## Work request
Copy the records below verbatim, from the first line through the line containing "Record Device : Set", inclusive, and output nothing else.

Saved entries
+++

(** [if errors.Is(err, sql.ErrNoRows) { return e }; if err != nil { wrap }] *)
Definition no_rows {A} (e : error) (ctx : string) (m : Comp store A) : Comp store A := λ s,
  match m s with
  | (Err x, s') => (Err (if errors_is x SqlErrNoRows then e else wrap ctx x), s')
  | r => r
  end.

Definition errUnique : error := Leaf "UNIQUE constraint failed".
Definition errForeignKey : error := Leaf "FOREIGN KEY constraint failed".

(** ** devices.go *)

Definition lastSeenResolution : Z := 60 * Second.

(** [type Device struct] *)
Record Device : Set := MkDevice {
  dev_ID : string; dev_Name : string; dev_PairedAt : Z; dev_LastSeenAt : option Z;
  dev_RevokedAt : option Z }.

(** [func (d Device) IsRevoked() bool] *)
Definition IsRevoked (d : Device) : bool := match dev_RevokedAt d with Some _ => true | None => false end.

(** [func scanDevice]: a row as a [Device], times in nanoseconds. *)
Definition scanDevice (id : string) (r : device_row) : Device :=
  MkDevice id (dr_name r) (dr_paired_at r * Second) (option_map (λ t, t * Second) (dr_last_seen_at r))
    (option_map (λ t, t * Second) (dr_revoked_at r)).

(** [func (s *Store) CreateDevice]; [id] is the hex of the random bytes. *)
Definition CreateDevice (id name : string) (now : Z) : Comp store Device :=
  wrapping ("create device " +:+ id) (sql (λ d,
    match devices d !! id with
    | Some _ => (Err errUnique, d)
    | None => (Ok tt, set_devices d (<[id := MkDeviceRow name (Unix now) None None]> (devices d)))
    end)) ≫= λ _,
  mret (MkDevice id name now None None).

(** [func (s *Store) RenameDevice] *)
Definition RenameDevice (id name : string) : Comp store unit :=
  n ← wrapping ("rename device " +:+ id) (exec (λ d,
    match devices d !! id with
    | Some r => (1, set_devices d (<[id := MkDeviceRow name (dr_paired_at r) (dr_last_seen_at r)
                                            (dr_revoked_at r)]> (devices d)))
    | None => (0, d)
    end));
  if n =? 0 then throw (Sentinel ErrDeviceNotFound) else mret tt.

(** [func (s *Store) DeleteDevice], with the cascade onto device_certs. *)
Definition DeleteDevice (id : string) : Comp store unit :=
  wrapping ("delete device " +:+ id) (exec (λ d,
    (tt, set_certs (set_devices d (delete id (devices d)))
           (filter (λ sc, cr_device_id sc.2 ≠ id) (device_certs d))))).

(** [func (s *Store) RecordDeviceCert] *)
Definition RecordDeviceCert (deviceID serial : string) (notBefore notAfter now : Z) : Comp store unit :=
  wrapping ("record certificate " +:+ serial +:+ " for device " +:+ deviceID) (sql (λ d,
    match device_certs d !! serial with
    | Some _ => (Err errUnique, d)
    | None =>
        match devices d !! deviceID with
        | None => (Err errForeignKey, d)
        | Some _ =>
            (Ok tt, set_certs d (<[serial := MkCertRow deviceID (Unix notBefore) (Unix notAfter)
                                              (Unix now) None]> (device_certs d)))
        end
    end)).

(** [func (s *Store) SupersedePriorCerts] *)
Definition SupersedePriorCerts (deviceID keepSerial : string) (now : Z) : Comp store unit :=
  wrapping ("supersede prior certificates for device " +:+ deviceID) (exec (λ d,
    (tt, set_certs d (map_imap (λ serial c,
           Some (if decide (cr_device_id c = deviceID ∧ serial ≠ keepSerial ∧ cr_superseded_at c = None)
                 then MkCertRow (cr_device_id c) (cr_not_before c) (cr_not_after c) (cr_issued_at c)
                        (Some (Unix now))
                 else c)) (device_certs d))))).

(** [func (s *Store) DeviceByCertSerial]: the join, then the scan. *)
Definition DeviceByCertSerial (serial : string) : Comp store Device :=
  no_rows (Sentinel ErrDeviceNotFound) ("look up device by certificate serial " +:+ serial) (query (λ d,
    match device_certs d !! serial with
    | None => Err (Sentinel SqlErrNoRows)
    | Some c =>
        match devices d !! cr_device_id c with
        | None => Err (Sentinel SqlErrNoRows)
        | Some r => Ok (scanDevice (cr_device_id c) r)
        end
    end)).

(** [ORDER BY paired_at DESC]; SQL leaves the order of ties open. *)
Definition paired_later (a b : Device) : Prop := dev_PairedAt b <= dev_PairedAt a.
#[export] Instance paired_later_dec a b : Decision (paired_later a b).
Proof. unfold paired_later. apply _. Defined.

(** [func (s *Store) ListDevices] *)
Definition ListDevices : Comp store (list Device) :=
  wrapping "list devices" (query (λ d,
    Ok (merge_sort paired_later (map (λ '(id, r), scanDevice id r) (map_to_list (devices d)))))).

(** [func (s *Store) RevokeDevice] *)
Definition RevokeDevice (id : string) (now : Z) : Comp store unit :=
  ex ← wrapping ("check device " +:+ id +:+ " exists") (query (λ d,
    Ok (match devices d !! id with Some _ => true | None => false end)));
  if negb ex then throw (Sentinel ErrDeviceNotFound)
  else
    wrapping ("revoke device " +:+ id) (exec (λ d,
      (tt, set_devices d (alter (λ r,
             match dr_revoked_at r with
             | Some _ => r
             | None => MkDeviceRow (dr_name r) (dr_paired_at r) (dr_last_seen_at r) (Some (Unix now))
             end) id (devices d))))).

(** [func (s *Store) IsDeviceRevoked] *)
Definition IsDeviceRevoked (id : string) : Comp store bool :=
  no_rows (Sentinel ErrDeviceNotFound) ("check device " +:+ id +:+ " revocation status") (query (λ d,
    match devices d !! id with
    | None => Err (Sentinel SqlErrNoRows)
    | Some r => Ok (match dr_revoked_at r with Some _ => true | None => false end)
    end)).

(** [func (s *Store) TouchDevice] *)
Definition TouchDevice (id : string) (now : Z) : Comp store unit :=
  let threshold := Unix (now - lastSeenResolution) in
  wrapping ("touch device " +:+ id) (exec (λ d,
    (tt, set_devices d (alter (λ r,
           if match dr_last_seen_at r with None => true | Some t => t <? threshold end
           then MkDeviceRow (dr_name r) (dr_paired_at r) (Some (Unix now)) (dr_revoked_at r)
           else r) id (devices d))))).

(** ** pairing.go *)

Definition DefaultPairingCodeTTL : Z := 10 * Minute.

Section Pairing.
(** [hex.EncodeToString(sha256.Sum256([]byte(code)))] *)
Context (hash : string → string).

(** [func (s *Store) MintPairingCode]; [code] is [rand.Text()]. *)
Definition MintPairingCode (code deviceName : string) (ttl now : Z) : Comp store (string * Z) :=
  if ttl <=? 0 then throw (Leaf "mint pairing code: ttl must be positive")
  else
    wrapping "mint pairing code" (sql (λ d,
      match pairing_codes d !! hash code with
      | Some _ => (Err errUnique, d)
      | None =>
          (Ok tt, set_codes d (<[hash code := MkCodeRow deviceName (Unix now) (Unix (now + ttl)) None None]>
                                 (pairing_codes d)))
      end)) ≫= λ _,
    mret (code, now + ttl).

(** [func (s *Store) RedeemPairingCode] *)
Definition RedeemPairingCode (code deviceID : string) (now : Z) : Comp store string :=
  no_rows (Sentinel ErrPairingCodeInvalid) "redeem pairing code" (sql (λ d,
    match pairing_codes d !! hash code with
    | None => (Err (Sentinel SqlErrNoRows), d)
    | Some r =>
        if bool_decide (co_used_at r = None) && (Unix now <? co_expires_at r)
        then (Ok (co_device_name r),
              set_codes d (<[hash code := MkCodeRow (co_device_name r) (co_created_at r)
                               (co_expires_at r) (Some (Unix now)) (Some deviceID)]> (pairing_codes d)))
        else (Err (Sentinel SqlErrNoRows), d)
    end)).
End Pairing.

(** [func (s *Store) PrunePairingCodes] *)
Definition PrunePairingCodes (now : Z) : Comp store Z :=
  wrapping "prune pairing codes" (exec (λ d,
    let kept := filter (λ kc, Unix now <= co_expires_at kc.2) (pairing_codes d) in
    (Z.of_nat (size (pairing_codes d)) - Z.of_nat (size kept), set_codes d kept))).

(** ** audit.go *)

(** [type AuditEntry struct] *)
Record AuditEntry : Set := MkAuditEntry {
  ae_ID : Z; ae_OccurredAt : option Z; ae_DeviceID : string; ae_Operation : string;
  ae_Target : string; ae_Outcome : string; ae_Detail : string }.

Definition OutcomeSuccess : string := "success".
Definition OutcomeDeniedPolicy : string := "denied_policy".
Definition OutcomeDeniedSelf : string := "denied_self".
Definition OutcomeDeniedProtected : string := "denied_protected".
Definition OutcomeNotFound : string := "not_found".
Definition OutcomeInvalid : string := "invalid".
Definition OutcomeConflict : string := "conflict".
Definition OutcomeUnavailable : string := "unavailable".
Definition OutcomeEngineError : string := "engine_error".
Definition OutcomeInternalError : string := "internal_error".

(** [func (s *Store) AppendAudit] *)
Definition AppendAudit (e : AuditEntry) (now : Z) : Comp store unit :=
  let occurredAt := default now (ae_OccurredAt e) in
  wrapping ("append audit entry for operation " +:+ ae_Operation e) (exec (λ d,
    (tt, MkDb (devices d) (device_certs d) (pairing_codes d)
           (audit d ++ [MkAuditRow (audit_seq d + 1) (Unix occurredAt) (Some (ae_DeviceID e))
                          (ae_Operation e) (Some (ae_Target e)) (ae_Outcome e) (Some (ae_Detail e))])
           (audit_seq d + 1)))).

(** [func scanAuditEntry] *)
Definition scanAuditEntry (r : audit_row) : AuditEntry :=
  MkAuditEntry (ar_id r) (Some (ar_occurred_at r * Second)) (default "" (ar_device_id r))
    (ar_operation r) (default "" (ar_target r)) (ar_outcome r) (default "" (ar_detail r)).

Definition newer_id (a b : audit_row) : Prop := ar_id b <= ar_id a.
#[export] Instance newer_id_dec a b : Decision (newer_id a b).
Proof. unfold newer_id. apply _. Defined.

(** [func (s *Store) ListAudit]; a negative LIMIT is no limit. *)
Definition ListAudit (limit : Z) : Comp store (list AuditEntry) :=
  wrapping "list audit entries" (query (λ d,
    let rows := merge_sort newer_id (audit d) in
    Ok (map scanAuditEntry (if limit <? 0 then rows else List.firstn (Z.to_nat limit) rows)))).

(** ** Retention (store.go, pruner.go) *)

(** [COALESCE(device_id, '')] *)
Definition bucket (r : audit_row) : string := default "" (ar_device_id r).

+++

## Output below
(** [if errors.Is(err, sql.ErrNoRows) { return e }; if err != nil { wrap }] *)
Definition no_rows {A} (e : error) (ctx : string) (m : Comp store A) : Comp store A := λ s,
  match m s with
  | (Err x, s') => (Err (if errors_is x SqlErrNoRows then e else wrap ctx x), s')
  | r => r
  end.

Definition errUnique : error := Leaf "UNIQUE constraint failed".
Definition errForeignKey : error := Leaf "FOREIGN KEY constraint failed".

(** ** devices.go *)

Definition lastSeenResolution : Z := 60 * Second.

(** [type Device struct] *)
Record Device : Set := MkDevice {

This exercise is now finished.